Mit Taco Bell erwies sich dabei ausgerechnet eine Unternehmenstochter erneut als Zugpferd, die wie Chipotle auf mexikanische Gerichte spezialisiert ist. Mit ihrer Absatzsteigerung von 11% auf vergleichbarer Verkaufsfläche überraschte sie gegenüber der Konsensprognose von 6,7% klar positiv.
Taco Bell zählt zu den Restaurantketten, die sich auf einen strategischen Schwenk vorbereiten. Die Yum-Tochter prüft derzeit ein Restaurantdesign, in dem statt der üblichen zwei gleich vier Drive-in-Spuren verfügbar sind. Radikaler geht McDonald’s vor: Die nach Marktkapitalisierung wertvollste Fast-Food-Kette der Welt hat außerhalb der texanischen Großstadt Fort Worth eine Filiale eröffnet, in der keine Tische oder Sitzplätze für Kunden mehr vorhanden sind. Stattdessen erhalten Kunden, die vorbestellen, ihre Burger und Pommes frites über ein Förderband. Und auch Chipotle bietet in einem Restaurant in Ohio keine Sitzplätze mehr an, alle Bestellungen in der Filiale laufen digital.

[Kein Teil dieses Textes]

(** * pdfService: merge, watermark, cover synthesis, combine and editor compile

    A shallow embedding of the PDF service ([services/pdfService.ts]) of the
    VTU notes merge tool, together with the properties its specification
    states about it.

    JavaScript numbers that hold coordinates, sizes and opacities are IEEE
    binary64 values ([float]); page rotations and stamp angles, which are
    whole numbers of degrees, are [Z]; strings are [string]; byte buffers are
    [list byte].  The pdf-lib object model is represented by records that
    keep the pages of a document and, for every page, the drawing calls
    made on it. *)

From Stdlib Require Import ZArith List Bool Ascii String Strings.Byte Lia.
From Stdlib Require Import Floats.
From stdpp Require Import base option list strings gmap.

Set Warnings "-inexact-float".

Local Open Scope string_scope.
Local Open Scope list_scope.
Local Open Scope Z_scope.

(** ** Numbers *)

Abbreviation number := float (only parsing).

(** A whole number seen as a JavaScript number (angles, loop indices and
    colour bytes: far below 2^53 in magnitude, where the conversion is exact). *)
Definition num_of_Z (z : Z) : number :=
  if (z <? 0)%Z then PrimFloat.opp (PrimFloat.of_uint63 (Uint63.of_Z (- z)))
  else PrimFloat.of_uint63 (Uint63.of_Z z).

Definition num_of_nat (n : nat) : number := num_of_Z (Z.of_nat n).

Definition Math_PI : number := 3.141592653589793%float.

(** [Math.min] on two arguments: NaN if either is NaN, and -0 below +0. *)
Definition Math_min (a b : number) : number :=
  if PrimFloat.is_nan a || PrimFloat.is_nan b then PrimFloat.nan
  else if PrimFloat.ltb a b then a
  else if PrimFloat.ltb b a then b
  else if PrimFloat.get_sign a then a else b.

(** What pdf-lib's validators take for a number: [typeof v === 'number'
    && !isNaN (v)].  Every value of this embedding is of type number, so
    the test is on NaN alone; the infinities pass. *)
Definition is_number (v : number) : bool := negb (PrimFloat.is_nan v).

(** The same, and two narrower classes, on the specification of binary64
    values: not NaN; a zero or a finite value; a finite value other than
    zero. *)
Definition is_number_SF (x : spec_float) : bool :=
  match x with S754_nan => false | _ => true end.

Definition is_finite_SF (x : spec_float) : bool :=
  match x with S754_zero _ | S754_finite _ _ _ => true | _ => false end.

Definition is_nonzero_SF (x : spec_float) : bool :=
  match x with S754_finite _ _ _ => true | _ => false end.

Die Fast-Food-Unternehmen stellen sich mit diesen Schritten darauf ein, dass der zu Hochzeiten der Corona-Pandemie beschleunigte To-go-Trend anhält. Lag der Anteil der Liefer- und Drive-in-Bestellungen am Gesamtabsatz der US-Schnellrestaurants 2019 laut dem Marktforschungsunternehmen NPD Group noch bei 76,6%, sei er 2020 auf 90% in die Höhe geschnellt. Im vergangenen Jahr habe er immerhin noch bei 85% gelegen. Bei klassischen Full-Service-Restaurants zeige sich eine ähnliche Entwicklung: Mit 33,2% habe der To-go-Anteil den Vor-Pandemie-Wert von 19,3% zuletzt ebenfalls deutlich übertroffen.

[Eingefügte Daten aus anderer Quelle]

(** * Persistent phylogeny: the Hasse diagram of a red-black graph and the
      command-line driver

    A shallow embedding of [hdgraph.hpp], [hdgraph.cpp] and [main.cpp]:
    the Hasse diagram container with its overloaded [add_vertex] and
    [add_edge], the inclusion test [is_included], the builder
    [hasse_diagram] with its closing transitive reduction, and the per-file
    loop of [main] with its output lines.

    Vertex descriptors of both graphs are positions in the vertex list (the
    source keeps vertices in a [std::list], in creation order); an edge
    descriptor of the Hasse diagram is its pair (source, target), which is
    what identifies an edge in an out-edge container that is a set. *)

From Stdlib Require Import List Bool Arith Lia.
From stdpp Require Import base option list sorting gmap strings.

Import ListNotations.
Local Open Scope nat_scope.

(** ** Part I. Definitions *)

(** *** Red-black graph *)

Module RBG.

(** Modelled from the spec: the colour of an edge of the red-black graph
    ([rbgraph.hpp] is not among the sources; the test of [is_universal]
    writes [g[a].color = RED]). *)
Inductive Color := BLACK | RED.

(** Modelled from the spec: the kind of a vertex; a fresh vertex is a
    species, the test turns it into a character with
    [g[c].type = CHARACTER]. *)
Inductive VertexType := SPECIES | CHARACTER.

Abbreviation RBVertex := nat.

(** Modelled from the spec: bundled vertex properties (display name and
    kind). *)
Record RBVertexProperties := {
  name : string;
  type : VertexType
}.

(** Modelled from the spec: bundled graph properties, the fields
    [num_species] and [num_characters]; the test sets both by hand after
    adding the vertices. *)
Record RBGraphProperties := {
  num_species_field : nat;
  num_characters_field : nat
}.

(** A stored vertex: its bundle and its out-edges, each a target and a
    colour, in the order in which [out_edges] iterates them. *)
Record stored_vertex := {
  m_property : RBVertexProperties;
  m_out_edges : list (RBVertex * Color)
}.

(** Modelled from the spec: the red-black graph, an adjacency list with
    bundled properties. *)
Record RBGraph := {
  m_vertices : list stored_vertex;
  m_graph_property : RBGraphProperties
}.

#[global] Instance RBVertexProperties_inhabited : Inhabited RBVertexProperties :=
  populate {| name := ""; type := SPECIES |}.

#[global] Instance stored_vertex_inhabited : Inhabited stored_vertex :=
  populate {| m_property := inhabitant; m_out_edges := [] |}.

(** [vertices(g)] *)
Definition vertices (g : RBGraph) : list RBVertex := seq 0 (length (m_vertices g)).

(** [g[v]] *)
Definition bundle (g : RBGraph) (v : RBVertex) : RBVertexProperties :=
  m_property (m_vertices g !!! v).

(** the target of every edge of [out_edges(v, g)], in iteration order *)
Definition out_targets (v : RBVertex) (g : RBGraph) : list RBVertex :=
  fst <$> m_out_edges (m_vertices g !!! v).

(** Modelled from the spec: [is_species(v, g)], by kind. *)
Definition is_species (v : RBVertex) (g : RBGraph) : bool :=
  match type (bundle g v) with SPECIES => true | CHARACTER => false end.

(** Modelled from the spec: [num_species(g)] reads the graph bundle. *)
Definition num_species (g : RBGraph) : nat := num_species_field (m_graph_property g).

(** Modelled from the spec: [ascending_size], the comparison handed to
    [std::sort] ("sort species by |C(s)| ascending"). *)
Definition ascending_size (a b : list RBVertex) : bool := length a <? length b.

(** The species vertices of [g], in vertex order. *)
Definition species_of (g : RBGraph) : list RBVertex :=
  filter (fun v => is_species v g = true) (vertices g).

(** The names of the vertices adjacent to [v], in out-edge order. *)
Definition adjacent_names (g : RBGraph) (v : RBVertex) : list string :=
  (fun cv => name (bundle g cv)) <$> out_targets v g.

Selbst die Kaffeekette Starbucks, die sich lange selbst als Entspannungsort für Kunden definierte, will über die kommenden drei Jahre 400 US-Filialen eröffnen, die nur einen Liefer- oder Abholservice anbieten. Amerikanische Fast-Food- und Franchise-Unternehmen übertragen Trends aus dem Heimatmarkt häufig mit gewisser zeitlicher Verzögerung auf ihr internationales Geschäft. Allerdings nehmen beispielsweise deutsche Kunden Drive-in-Angebote in der Regel weitaus weniger stark wahr als US-Konsumenten.
Analysten sehen indes das Risiko, dass die Restaurantketten auch im Heimatmarkt durch eine zu ungastliche Atmosphäre Kunden vergraulen, die ohnehin schon wegen inflationsbedingt gestiegener Menüpreise verärgert sind. Dies werde insbesondere dann problematisch, wenn sich der To-go-Trend so wie weitere Entwicklungen aus Pandemiezeiten doch noch als flüchtig herausstellen sollte.